Her death pushed Quaintance, at 30, to re-evaluate his path and purpose. He decided he was making no lasting impact, as he says, “chasing art for art’s sake” around the country by simply dropping in and out of places to direct plays.
He changed gears, laid roots as a high school theater teacher in Los Angeles and spent 13 years directing student productions. During that time he reconnected with an old friend from Minnesota, the actor/ director Joseph Haj, who ran PlayMakers Repertory Company at the University of North Carolina at Chapel Hill.

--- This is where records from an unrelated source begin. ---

(** [SetReadDeadline]/[SetWriteDeadline]: refused once closed. *)
Definition SetReadDeadline (c : dchannel) (t : instant) (now : Z) : dchannel * bool :=
  if dc_closed c then (c, false)
  else ({| c with dc_readDeadline := default (dc_readDeadline c) (set_deadline (dc_readDeadline c) t now) |}, true).

Definition SetWriteDeadline (c : dchannel) (t : instant) (now : Z) : dchannel * bool :=
  if dc_closed c then (c, false)
  else ({| c with dc_writeDeadline := default (dc_writeDeadline c) (set_deadline (dc_writeDeadline c) t now) |}, true).

(** ** Identifiers: correctness *)

Lemma hexNibble_range c h : hexNibble c = Some h -> 0 <= h < 16.
Proof.
  unfold hexNibble. intros H.
  repeat match goal with H : context [if byte_in ?a ?b ?c then _ else _] |- _ =>
    destruct (byte_in a b c) eqn:?; [|] end; simplify_eq;
  repeat match goal with H : byte_in _ _ _ = true |- _ => apply byte_in_spec in H end; lia.
Qed.

Lemma hexNibble_digit c h : hexNibble c = Some h -> hex_digit h = lower_byte c.
Proof.
  unfold hexNibble, lower_byte, hex_digit, byte_in. intros H. pose proof (b2z_range c). apply b2z_inj.
  repeat match goal with
  | H : context [?a <=? ?b] |- _ => destruct (Z.leb_spec a b)
  | |- context [?a <=? ?b] => destruct (Z.leb_spec a b)
  | |- context [?a <? ?b] => destruct (Z.ltb_spec a b)
  end; simplify_eq/=; rewrite ?b2z_z2b; try lia; rewrite ?Z.mod_small; lia.
Qed.

Lemma nibbles_add hi lo : 0 <= hi < 16 -> 0 <= lo < 16 -> Z.lor (Z.shiftl hi 4) lo = hi * 16 + lo.
Proof.
  intros Hh Hl.
  assert (H : forallb (fun h => forallb (fun l => Z.lor (Z.shiftl h 4) l =? h * 16 + l) (seqZ 0 16)) (seqZ 0 16) = true)
    by (vm_compute; reflexivity).
  rewrite forallb_forall in H. specialize (H hi). rewrite forallb_forall in H.
  apply Z.eqb_eq, H; apply list_elem_of_In, elem_of_seqZ; lia.
Qed.

Lemma nibbles_byte hi lo : 0 <= hi < 16 -> 0 <= lo < 16 ->
  b2z (z2b (Z.lor (Z.shiftl hi 4) lo)) / 16 = hi /\ b2z (z2b (Z.lor (Z.shiftl hi 4) lo)) mod 16 = lo.
Proof.
  intros Hh Hl.
  rewrite nibbles_add, b2z_z2b, Z.mod_small by lia. split.
  - rewrite Z.div_add_l, Z.div_small by lia. lia.
  - rewrite Z.add_comm, Z.mod_add, Z.mod_small by lia. done.
Qed.

Lemma parse_hex_encode n s id :
  parse_hex n s = Ok id -> length id = n /\ hex_encode id = lower_byte <$> take (2 * n) s.
Proof.
  revert s id. induction n as [|n IH]; intros s id; [by intros [= <-]|].
  destruct s as [|c1 [|c2 r]]; [done|done|]. simpl parse_hex.
  destruct (hexNibble c1) as [hi|] eqn:E1; [|done]. destruct (hexNibble c2) as [lo|] eqn:E2; [|done].
  destruct (parse_hex n r) as [rest|] eqn:Er; [|done]. intros [= <-].
  destruct (IH _ _ Er) as [Hl He]. split; [simpl; lia|].
  destruct (nibbles_byte hi lo) as [H1 H2]; [by eapply hexNibble_range|by eapply hexNibble_range|].
  replace (2 * S n)%nat with (S (S (2 * n))) by lia. unfold hex_encode. rewrite fmap_cons. cbn [concat take app].
  rewrite H1, H2, (hexNibble_digit _ _ E1), (hexNibble_digit _ _ E2), !fmap_cons. fold (hex_encode rest).
  by rewrite He.
Qed.

Lemma parse_hex_complete n s :
  (2 * n <= length s)%nat -> Forall (fun c => is_Some (hexNibble c)) (take (2 * n) s) ->
  exists id, parse_hex n s = Ok id.
Proof.
  revert s. induction n as [|n IH]; intros s Hl HF; [by eexists|].
  destruct s as [|c1 [|c2 r]]; [simpl in Hl; lia|simpl in Hl; lia|].
  replace (2 * S n)%nat with (S (S (2 * n))) in HF by lia. cbn [take] in HF.
  apply Forall_cons in HF as [[hi E1] HF]. apply Forall_cons in HF as [[lo E2] HF].
  destruct (IH r) as [id Hid]; [simpl in Hl; lia|done|]. simpl. rewrite E1, E2, Hid. by eexists.
Qed.

Definition hex_lower (b : byte) : Prop := 48 <= b2z b <= 57 \/ 97 <= b2z b <= 102.

Lemma hex_digit_lower n : 0 <= n < 16 -> hex_lower (hex_digit n).
Proof.
  intros H. unfold hex_lower, hex_digit. destruct (Z.ltb_spec n 10); rewrite b2z_z2b, Z.mod_small by lia; lia.
Qed.

Lemma hex_encode_lower l : Forall hex_lower (hex_encode l).
Proof.
  unfold hex_encode. induction l as [|b l IH]; [constructor|]. rewrite fmap_cons. cbn [concat].
  pose proof (b2z_range b).
  cbn [app]. apply Forall_cons; split; [|apply Forall_cons; split; [|done]]; apply hex_digit_lower.
  - split; [apply Z.div_pos; lia|apply Z.div_lt_upper_bound; lia].
  - apply Z.mod_pos_bound. lia.
Qed.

Haj invited Quaintance in to direct for him. His work there earned him the attention of the Cape Fear Regional Theatre in Fayetteville. When that company needed an artistic director in 2011, Haj leaned hard on Quaintance to get back in the professional game.
“He’s a great instructor and teacher, but I think his great calling is the theater itself,” says Haj, now artistic director of the Guthrie Theater in Minneapolis. "When it comes to the ability to deliver a story, a narrative on stage, there’s just nobody better than that guy.”
Quaintance will direct twice this season: December’s The SantaLand Diaries and Matilda The Musical, the last show, which runs from late May to early June.
“This is a complex job, but it’s also simple,” he says. “You’ll be successful if you make work that people want to see, that they have a good experience seeing, and that matters to a broad section of the community.”
In Fayetteville, for instance, an Army town deeply burdened by two decades of ground wars, Quaintance worked hard to engage the community in a painful, locally commissioned military drama called Downrange: Voices from the Homefront. After it ran, he received a plaque of appreciation from the Army’s 82nd Airborne Division, telling him the production had resonated.
“Theater,” he says, “is a contact sport and audience members are participants, not spectators.”
More than 70,000 people a year see Virginia Stage productions and take part in educational workshops at the Wells or in the community. Meanwhile, a lengthy list of individual and corporate donors accounts for roughly half of the company’s $3 million operating budget, with the city of Norfolk pitching in nearly $300,000.
According to former board of trustees president Sally Clarkson, whose tenure included Quaintance’s hiring, the stage company bought the Wells Theatre in 2012. It paid $100,000 from the Patricia and Douglas Perry Foundation to a North Carolina family who owned the Wells. Soon the company gave the Wells to the city for $1 and became its partner in upkeep and renovation.
With that process taken care of, the stage company pondered how to proceed through its latest financial straits. Like many regional theater companies, it operated with separate theatrical and business managers, although those lines began to blur dramatically after the economic crisis of 2008.
More companies have moved to a one-leader administration in order to streamline accountability. That’s not the easiest thing to take into the donor community, Quaintance says, given “the perception that artist-types are irresponsible with money.”
But Clarkson says, “As a board we were committed to a change. We were looking for a unicorn, someone who had theatrical chops as well as financial acumen. And we found our unicorn in Tom.”
Quaintance, who lives with his actress-wife, Wallis, and their two young daughters in West Ghent, says there’s nothing mystical about the stage company’s change of fortune. “There’s so much about this turnaround that I walked into,” he says. “A lot of things were aimed in the right direction. We were just able to raise a lot of money and sell a lot of tickets.”
But, as he says, he’s not selling widgets. His quest for relevance and artistic resonance within the spotlights is constant, even when the stage is dark.
“There’s so much about the world right now that’s dividing us, but people want to come together,” Quaintance says. “They want to find community and to connect. The theater is one of the few places left where people can do that.”